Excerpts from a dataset
******
(** Outside an event loop, with the Docker SDK at hand, a validation that
    answers and files that fail with I/O errors only, [get_container_logs]
    returns a result whatever the engine and the client pool do. *)
Lemma get_container_logs_returns (self : ContainerLogService)
  (request : ContainerLogRequest) (w : World) (valid : bool) :
  docker_sdk w = true ->
  running_loop w = false ->
  result_of (_validate_container_name (container_name request)) (start w)
  = Return valid ->
  io_errors_only w ->
  exists r, result_of (get_container_logs self request) (start w) = Return r.
Proof.
  intros Hsdk Hloop Hv Hio.
  unfold get_container_logs. denote. rewrite Hv. cbn beta iota.
  destruct valid; cbn [negb]; cbn iota; [| eexists; reflexivity].
  denote.
  assert (exists o,
             result_of
               (if String.eqb (container_name request) (default_container self)
                then first_log_file (dict_get "container" [] (log_paths self))
                                    (max_lines request)
                else ret None) (start w) = Return o) as [own ->].
  { destruct (String.eqb _ _);
      [now apply first_log_file_returns | now exists None]. }
  destruct own as [c |]; cbn beta iota; [eexists; reflexivity |].
  destruct (any_log_file_returns w (log_paths self) (max_lines request) Hio)
    as [found Hfound].
  denote. rewrite _get_container_logs_sync_result, Hsdk. cbn beta iota.
  destruct (engine_logs w (container_name request) (max_lines request))
    as [logs | e]; cbn beta iota.
  - denote. cbn beta iota. denote. eexists; reflexivity.
  - denote. rewrite asyncio_get_running_loop_result, Hloop. cbn beta iota.
    cbn [dispatch catches existsb subclass orb]. cbn beta iota.
    denote. rewrite Hloop.
    destruct (result_of (_get_container_logs_service_first _ _) (start w))
      as [[logs |] | e'].
    + cbn beta iota. denote. eexists; reflexivity.
    + cbn beta iota. denote. rewrite Hfound.
      destruct found as [[k c] |]; eexists; reflexivity.
    + cbn [dispatch]. rewrite catches_Exception. cbn beta iota. denote.
      rewrite Hfound. destruct found as [[k c] |]; eexists; reflexivity.
Qed.

(* ===================================================================== *)
(** ** Round trips of lines and text *)
(* ===================================================================== *)

Lemma append_empty_r (s : string) : s ++ "" = s.
Proof. induction s as [| c s IH]; simpl; [reflexivity | now rewrite IH]. Qed.
(** * ElasticPress instant results: [assets/js/instant-results/functions.js]

    A shallow embedding of the helpers of [functions.js] and the proofs of
    the properties its specification states about them: the schema-driven
    codec between a search-arguments object and URL query parameters
    ([getUrlParamsFromArgs], [getArgsFromUrlParams]), the prefixed rewrite of
    the current URL ([getUrlWithParams]), the post-type extraction from a
    search form ([getPostTypesFromForm]) and the price formatter
    ([formatPrice]).

    Modelling conventions.
    - JavaScript values are the inductive [JsVal]; numbers are the integers
      (the codec never inspects a number, it only hands it to a sanitizer or
      to [ToString], which prints an integer in decimal as JavaScript does
      below 10^21).
    - A string is a [string]; [prefix + arg] is [append] and
      [key.startsWith(p)] is [String.prefix p key].
    - An ordinary object is the list of its own enumerable properties in
      enumeration order, with distinct keys ([JsObject]); a property that is
      not there reads as [undefined]. Inherited properties and the special
      key [__proto__] are outside the model.
    - [URLSearchParams] and [FormData] are ordered multimaps: lists of
      (name, value) pairs with the operations of the URL and XHR standards.
    - [sanitizeArg] and [sanitizeParam] are imported from [./utilities];
      they are parameters of the codec. The URL parser and serializer, the
      ambient [window.location.href] and [navigator.language], and
      [Intl.NumberFormat] are parameters of the functions that use them. *)

From Stdlib Require Import List String Ascii Bool ZArith Lia Permutation.
From Stdlib Require Import Numbers.DecimalString.
Import ListNotations.
(** * MailSort: the dashboard (frontend/main.js) and the triage engine

    Part I embeds the browser dashboard, [frontend/main.js]: the chart
    geometry of [renderCountsChart], the click handler of the Train
    button and the Recovery view with its promote buttons; then
    [postJSON], the Process handler and the labelling form.

    Part II models the triage engine that the dashboard calls through
    [/api/train], [/api/process], [/api/recovery] and [/api/promote].
    The backend ([app.py]) is not part of the sources at hand; its
    definitions follow the specification and say so.

    Parts III and IV state and prove the properties of the two. *)

From Stdlib Require Import Ascii QArith Qround Qminmax Lqa.
From stdpp Require Import base list strings gmap sorting.
From Stdlib Require Import DecimalString DecimalNat.

(** * Part I: the dashboard, [frontend/main.js] *)

Module Dashboard.

(** ** JavaScript values the handlers work with *)

(** A JavaScript number is a double: [NaN], an infinity, or a finite
    value, kept as the rational it is.  The sign of a zero is not kept:
    both zeros are falsy, compare alike, and the program divides by
    [maxVal] only, which is never a zero. *)
Inductive JsNum :=
  | NaN
  | Infinity (negative : bool)
  | Num (q : Q).

(** [!x] on a string: only the empty string is falsy. *)
Definition str_truthy (s : string) : bool :=
  match s with
  | EmptyString => false
  | String _ _ => true
  end.

(** [!x] on a number: [NaN] and zero are falsy. *)
Definition num_truthy (n : JsNum) : bool :=
  match n with
  | NaN => false
  | Infinity _ => true
  | Num q => negb (Qeq_bool q 0)
  end.

(** [a <= b]: a comparison with [NaN] is false. *)
Definition num_le (a b : JsNum) : bool :=
  match a, b with
  | NaN, _ => false
  | _, NaN => false
  | Infinity true, _ => true
  | _, Infinity false => true
  | Infinity false, _ => false
  | _, Infinity true => false
  | Num x, Num y => Qle_bool x y
  end.

(** [a < b]. *)
Definition num_lt (a b : JsNum) : bool :=
  match a, b with
  | NaN, _ => false
  | _, NaN => false
  | _, _ => negb (num_le b a)
  end.

(** [x < 1]. *)
Definition num_lt1 (n : JsNum) : bool := num_lt n (Num 1).

(** [a || b] on strings. *)
Definition str_or (a b : string) : string :=
  if str_truthy a then a else b.

(** The double nearest to an integer, a tie going to the even
    significand: an integer of more than 53 bits loses its low bits, and
    one that rounds to 2^1024 or beyond is an infinity. *)
Definition double_of_int (z : Z) : JsNum :=
  let m := Z.abs z in
  let e := Z.log2 m in
  if (e <=? 52)%Z then Num (inject_Z z)
  else
    let s := (e - 52)%Z in
    let q := Z.shiftr m s in
    let r := (m - Z.shiftl q s)%Z in
    let half := Z.shiftl 1 (s - 1) in
    let q' := if ((half <? r) || ((half =? r) && Z.odd q))%Z%bool
              then (q + 1)%Z else q in
    let v := Z.shiftl q' s in
    if (2 ^ 1024 <=? v)%Z then Infinity (z <? 0)%Z
    else Num (inject_Z (Z.sgn z * v)).

(** A DOM string is kept as its UTF-8 bytes (an unpaired surrogate as
    the three bytes of its code point).  White space that
    [parseInt] strips from the front of its argument is every
    StrWhiteSpaceChar: TAB, LF, VT, FF, CR, SP, and beyond ASCII U+00A0,
    U+1680, U+2000 to U+200A, U+2028, U+2029, U+202F, U+205F, U+3000 and
    U+FEFF, of two or three bytes each. *)
Definition is_js_space (c : ascii) : bool :=
  let n := nat_of_ascii c in
  (Nat.eqb n 9 || Nat.eqb n 10 || Nat.eqb n 11 || Nat.eqb n 12
   || Nat.eqb n 13 || Nat.eqb n 32)%bool.

(** U+00A0 is the bytes C2 A0. *)
Definition is_js_space2 (c1 c2 : ascii) : bool :=
  (Nat.eqb (nat_of_ascii c1) 194 && Nat.eqb (nat_of_ascii c2) 160)%bool.

(** U+1680 is E1 9A 80; U+2000 to U+200A are E2 80 80 to E2 80 8A;
    U+2028, U+2029 and U+202F are E2 80 A8, E2 80 A9 and E2 80 AF;
    U+205F is E2 81 9F; U+3000 is E3 80 80; U+FEFF is EF BB BF. *)
Definition is_js_space3 (c1 c2 c3 : ascii) : bool :=
  let n1 := nat_of_ascii c1 in
  let n2 := nat_of_ascii c2 in
  let n3 := nat_of_ascii c3 in
  ((Nat.eqb n1 225 && Nat.eqb n2 154 && Nat.eqb n3 128)
   || (Nat.eqb n1 226 && Nat.eqb n2 128
       && ((Nat.leb 128 n3 && Nat.leb n3 138)
           || Nat.eqb n3 168 || Nat.eqb n3 169 || Nat.eqb n3 175))
   || (Nat.eqb n1 226 && Nat.eqb n2 129 && Nat.eqb n3 159)
   || (Nat.eqb n1 227 && Nat.eqb n2 128 && Nat.eqb n3 128)
   || (Nat.eqb n1 239 && Nat.eqb n2 187 && Nat.eqb n3 191))%bool.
******
§ Exercise:
Copy exactly the line that contains "let n1 := nat_of_ascii c1 in" and every line after it through the end of the entries, with nothing added.

§ Output for this exercise:
  let n1 := nat_of_ascii c1 in
  let n2 := nat_of_ascii c2 in
  let n3 := nat_of_ascii c3 in
  ((Nat.eqb n1 225 && Nat.eqb n2 154 && Nat.eqb n3 128)
   || (Nat.eqb n1 226 && Nat.eqb n2 128
       && ((Nat.leb 128 n3 && Nat.leb n3 138)
           || Nat.eqb n3 168 || Nat.eqb n3 169 || Nat.eqb n3 175))
   || (Nat.eqb n1 226 && Nat.eqb n2 129 && Nat.eqb n3 159)
   || (Nat.eqb n1 227 && Nat.eqb n2 128 && Nat.eqb n3 128)
   || (Nat.eqb n1 239 && Nat.eqb n2 187 && Nat.eqb n3 191))%bool.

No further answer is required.